> Task prompt
Please repeat the records exactly from their first line, finishing at the line containing "Local Open Scope string_scope." and including it.

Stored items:

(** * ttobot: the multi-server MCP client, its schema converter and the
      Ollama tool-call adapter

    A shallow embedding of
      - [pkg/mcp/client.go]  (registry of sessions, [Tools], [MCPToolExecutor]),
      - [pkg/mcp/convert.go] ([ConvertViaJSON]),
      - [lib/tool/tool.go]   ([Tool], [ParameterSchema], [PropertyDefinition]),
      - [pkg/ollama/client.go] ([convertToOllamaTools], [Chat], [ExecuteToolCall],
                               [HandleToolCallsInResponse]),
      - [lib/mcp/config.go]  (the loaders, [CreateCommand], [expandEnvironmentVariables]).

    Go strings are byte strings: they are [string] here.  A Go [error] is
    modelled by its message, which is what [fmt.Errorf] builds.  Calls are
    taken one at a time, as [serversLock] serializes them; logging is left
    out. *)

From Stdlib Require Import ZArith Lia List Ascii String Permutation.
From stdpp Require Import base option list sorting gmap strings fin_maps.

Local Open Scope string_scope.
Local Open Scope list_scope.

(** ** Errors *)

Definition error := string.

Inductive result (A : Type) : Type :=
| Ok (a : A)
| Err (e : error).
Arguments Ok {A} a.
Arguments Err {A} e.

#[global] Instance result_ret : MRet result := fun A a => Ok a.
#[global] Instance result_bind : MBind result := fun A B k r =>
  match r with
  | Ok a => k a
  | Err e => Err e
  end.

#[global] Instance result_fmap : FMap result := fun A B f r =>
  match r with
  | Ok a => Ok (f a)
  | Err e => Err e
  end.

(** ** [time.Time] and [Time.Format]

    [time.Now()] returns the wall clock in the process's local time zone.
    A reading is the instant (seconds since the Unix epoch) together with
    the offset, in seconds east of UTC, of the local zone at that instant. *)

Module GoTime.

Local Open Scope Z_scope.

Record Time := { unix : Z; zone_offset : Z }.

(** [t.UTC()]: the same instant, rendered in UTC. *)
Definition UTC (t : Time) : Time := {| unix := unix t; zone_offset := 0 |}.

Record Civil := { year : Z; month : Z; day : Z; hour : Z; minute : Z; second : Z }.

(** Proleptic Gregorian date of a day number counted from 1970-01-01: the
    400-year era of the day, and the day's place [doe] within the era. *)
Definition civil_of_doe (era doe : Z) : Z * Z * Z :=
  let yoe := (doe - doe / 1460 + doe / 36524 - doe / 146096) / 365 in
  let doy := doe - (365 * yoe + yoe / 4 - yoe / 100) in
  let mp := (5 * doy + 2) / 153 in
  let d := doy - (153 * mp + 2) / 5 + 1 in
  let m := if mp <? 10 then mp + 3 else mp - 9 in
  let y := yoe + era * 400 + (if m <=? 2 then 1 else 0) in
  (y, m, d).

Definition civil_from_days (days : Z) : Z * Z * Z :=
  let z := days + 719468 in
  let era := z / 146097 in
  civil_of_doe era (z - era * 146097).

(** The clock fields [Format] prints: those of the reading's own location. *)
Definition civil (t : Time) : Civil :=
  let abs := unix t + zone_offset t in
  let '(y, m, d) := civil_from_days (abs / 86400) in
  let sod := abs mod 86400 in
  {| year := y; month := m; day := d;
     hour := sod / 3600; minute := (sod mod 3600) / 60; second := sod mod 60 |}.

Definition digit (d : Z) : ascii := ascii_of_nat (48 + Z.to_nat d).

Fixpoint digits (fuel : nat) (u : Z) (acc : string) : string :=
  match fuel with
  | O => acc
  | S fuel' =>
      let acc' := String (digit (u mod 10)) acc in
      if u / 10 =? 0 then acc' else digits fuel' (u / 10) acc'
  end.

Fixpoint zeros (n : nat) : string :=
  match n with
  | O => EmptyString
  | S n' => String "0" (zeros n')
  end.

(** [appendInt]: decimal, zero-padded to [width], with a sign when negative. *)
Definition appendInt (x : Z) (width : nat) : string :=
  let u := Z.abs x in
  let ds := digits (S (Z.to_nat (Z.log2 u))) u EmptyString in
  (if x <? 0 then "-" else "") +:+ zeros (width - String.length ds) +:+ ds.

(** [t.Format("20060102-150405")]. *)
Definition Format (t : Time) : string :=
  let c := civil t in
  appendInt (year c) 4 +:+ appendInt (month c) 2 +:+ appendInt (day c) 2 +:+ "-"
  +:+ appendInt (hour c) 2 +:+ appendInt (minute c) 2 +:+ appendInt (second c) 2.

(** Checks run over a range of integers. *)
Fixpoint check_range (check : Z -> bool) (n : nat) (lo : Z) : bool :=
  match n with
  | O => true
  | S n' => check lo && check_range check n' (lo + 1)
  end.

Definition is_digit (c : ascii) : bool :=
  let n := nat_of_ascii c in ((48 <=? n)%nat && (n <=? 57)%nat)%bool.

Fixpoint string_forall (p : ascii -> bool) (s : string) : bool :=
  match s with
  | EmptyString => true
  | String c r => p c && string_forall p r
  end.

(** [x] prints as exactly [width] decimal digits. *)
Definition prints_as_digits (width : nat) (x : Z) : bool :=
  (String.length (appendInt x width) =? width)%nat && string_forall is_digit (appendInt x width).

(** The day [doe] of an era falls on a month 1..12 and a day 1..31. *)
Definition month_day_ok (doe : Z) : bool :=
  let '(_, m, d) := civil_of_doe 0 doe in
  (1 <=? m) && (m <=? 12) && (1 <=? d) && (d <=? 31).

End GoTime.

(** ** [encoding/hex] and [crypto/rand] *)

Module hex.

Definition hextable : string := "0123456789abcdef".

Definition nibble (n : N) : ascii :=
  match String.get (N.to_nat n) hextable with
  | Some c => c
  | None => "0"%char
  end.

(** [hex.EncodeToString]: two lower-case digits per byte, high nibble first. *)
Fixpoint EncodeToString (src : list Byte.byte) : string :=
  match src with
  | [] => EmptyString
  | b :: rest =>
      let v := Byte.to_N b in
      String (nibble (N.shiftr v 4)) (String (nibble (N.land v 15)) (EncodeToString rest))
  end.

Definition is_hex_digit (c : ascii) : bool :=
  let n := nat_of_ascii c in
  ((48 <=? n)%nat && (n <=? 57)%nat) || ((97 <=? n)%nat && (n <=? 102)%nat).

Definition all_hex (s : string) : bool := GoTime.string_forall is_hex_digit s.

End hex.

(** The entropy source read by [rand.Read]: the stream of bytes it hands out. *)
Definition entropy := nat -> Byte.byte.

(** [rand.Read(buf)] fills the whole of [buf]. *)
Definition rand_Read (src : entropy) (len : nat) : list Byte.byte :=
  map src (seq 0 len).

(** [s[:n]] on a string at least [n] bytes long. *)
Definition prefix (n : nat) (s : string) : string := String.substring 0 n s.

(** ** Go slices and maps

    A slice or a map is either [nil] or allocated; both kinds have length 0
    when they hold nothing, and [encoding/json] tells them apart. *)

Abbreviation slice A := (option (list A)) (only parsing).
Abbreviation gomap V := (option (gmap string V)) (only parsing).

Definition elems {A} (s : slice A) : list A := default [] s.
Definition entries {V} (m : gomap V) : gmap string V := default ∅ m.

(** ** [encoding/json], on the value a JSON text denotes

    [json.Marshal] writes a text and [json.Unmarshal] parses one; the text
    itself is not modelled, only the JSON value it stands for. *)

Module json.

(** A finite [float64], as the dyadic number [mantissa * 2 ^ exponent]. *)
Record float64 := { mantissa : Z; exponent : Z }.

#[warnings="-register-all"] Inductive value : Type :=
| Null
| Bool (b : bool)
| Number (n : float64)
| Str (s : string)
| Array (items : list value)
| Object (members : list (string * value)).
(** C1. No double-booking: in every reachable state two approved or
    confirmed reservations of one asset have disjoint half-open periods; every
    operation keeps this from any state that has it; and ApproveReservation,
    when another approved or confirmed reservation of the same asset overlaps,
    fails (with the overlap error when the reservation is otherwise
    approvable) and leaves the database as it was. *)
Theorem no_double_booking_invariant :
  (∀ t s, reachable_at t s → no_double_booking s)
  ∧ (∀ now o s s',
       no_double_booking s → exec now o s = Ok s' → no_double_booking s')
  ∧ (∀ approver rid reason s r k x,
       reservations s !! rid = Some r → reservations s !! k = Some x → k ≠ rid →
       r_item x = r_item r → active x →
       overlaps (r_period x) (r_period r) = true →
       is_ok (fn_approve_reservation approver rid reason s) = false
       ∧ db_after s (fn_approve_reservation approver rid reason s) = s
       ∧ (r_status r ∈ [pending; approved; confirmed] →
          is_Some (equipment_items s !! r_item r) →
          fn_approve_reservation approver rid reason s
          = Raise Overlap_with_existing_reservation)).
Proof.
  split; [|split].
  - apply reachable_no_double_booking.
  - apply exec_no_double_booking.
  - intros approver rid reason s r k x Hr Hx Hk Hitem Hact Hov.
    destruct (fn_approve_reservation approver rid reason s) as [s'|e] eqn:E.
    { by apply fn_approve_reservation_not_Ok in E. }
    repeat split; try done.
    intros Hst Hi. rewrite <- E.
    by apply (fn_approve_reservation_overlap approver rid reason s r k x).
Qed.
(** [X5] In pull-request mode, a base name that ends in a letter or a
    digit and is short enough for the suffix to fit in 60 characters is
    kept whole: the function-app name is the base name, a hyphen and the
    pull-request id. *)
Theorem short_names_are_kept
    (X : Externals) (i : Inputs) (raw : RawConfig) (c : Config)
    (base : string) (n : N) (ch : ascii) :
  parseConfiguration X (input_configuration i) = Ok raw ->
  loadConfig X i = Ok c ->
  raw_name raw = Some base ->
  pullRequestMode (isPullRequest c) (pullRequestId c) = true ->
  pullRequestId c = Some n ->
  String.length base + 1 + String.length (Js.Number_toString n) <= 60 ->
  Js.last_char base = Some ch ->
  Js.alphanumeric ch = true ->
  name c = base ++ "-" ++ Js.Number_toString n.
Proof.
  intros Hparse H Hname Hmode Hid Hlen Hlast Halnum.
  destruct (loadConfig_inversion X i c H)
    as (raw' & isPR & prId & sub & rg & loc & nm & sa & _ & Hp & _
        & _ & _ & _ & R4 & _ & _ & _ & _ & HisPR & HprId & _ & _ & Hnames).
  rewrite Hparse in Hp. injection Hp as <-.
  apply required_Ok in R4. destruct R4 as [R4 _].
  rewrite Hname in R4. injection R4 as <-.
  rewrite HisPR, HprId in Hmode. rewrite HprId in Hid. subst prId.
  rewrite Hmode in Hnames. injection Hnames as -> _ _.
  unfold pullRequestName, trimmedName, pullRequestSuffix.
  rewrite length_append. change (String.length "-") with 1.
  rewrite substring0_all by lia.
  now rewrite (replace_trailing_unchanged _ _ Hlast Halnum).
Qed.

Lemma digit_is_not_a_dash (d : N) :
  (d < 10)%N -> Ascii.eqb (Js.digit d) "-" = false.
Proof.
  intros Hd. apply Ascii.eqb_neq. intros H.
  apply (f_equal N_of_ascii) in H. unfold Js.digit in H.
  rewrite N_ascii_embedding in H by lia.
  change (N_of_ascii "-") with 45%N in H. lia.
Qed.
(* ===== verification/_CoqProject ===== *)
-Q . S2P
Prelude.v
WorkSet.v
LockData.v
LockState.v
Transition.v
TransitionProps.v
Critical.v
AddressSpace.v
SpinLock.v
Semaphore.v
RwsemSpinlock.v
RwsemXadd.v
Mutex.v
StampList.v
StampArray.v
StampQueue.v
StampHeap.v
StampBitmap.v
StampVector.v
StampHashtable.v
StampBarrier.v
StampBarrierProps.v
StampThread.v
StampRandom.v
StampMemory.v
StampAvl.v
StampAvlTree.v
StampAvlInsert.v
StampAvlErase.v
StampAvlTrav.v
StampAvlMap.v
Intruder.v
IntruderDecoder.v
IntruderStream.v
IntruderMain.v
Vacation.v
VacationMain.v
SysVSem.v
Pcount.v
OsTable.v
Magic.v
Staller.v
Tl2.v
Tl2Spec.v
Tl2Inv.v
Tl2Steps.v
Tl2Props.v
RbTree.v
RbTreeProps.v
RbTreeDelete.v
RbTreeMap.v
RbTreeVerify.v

> Response for this exercise
(** * ttobot: the multi-server MCP client, its schema converter and the
      Ollama tool-call adapter

    A shallow embedding of
      - [pkg/mcp/client.go]  (registry of sessions, [Tools], [MCPToolExecutor]),
      - [pkg/mcp/convert.go] ([ConvertViaJSON]),
      - [lib/tool/tool.go]   ([Tool], [ParameterSchema], [PropertyDefinition]),
      - [pkg/ollama/client.go] ([convertToOllamaTools], [Chat], [ExecuteToolCall],
                               [HandleToolCallsInResponse]),
      - [lib/mcp/config.go]  (the loaders, [CreateCommand], [expandEnvironmentVariables]).

    Go strings are byte strings: they are [string] here.  A Go [error] is
    modelled by its message, which is what [fmt.Errorf] builds.  Calls are
    taken one at a time, as [serversLock] serializes them; logging is left
    out. *)

From Stdlib Require Import ZArith Lia List Ascii String Permutation.
From stdpp Require Import base option list sorting gmap strings fin_maps.

Local Open Scope string_scope.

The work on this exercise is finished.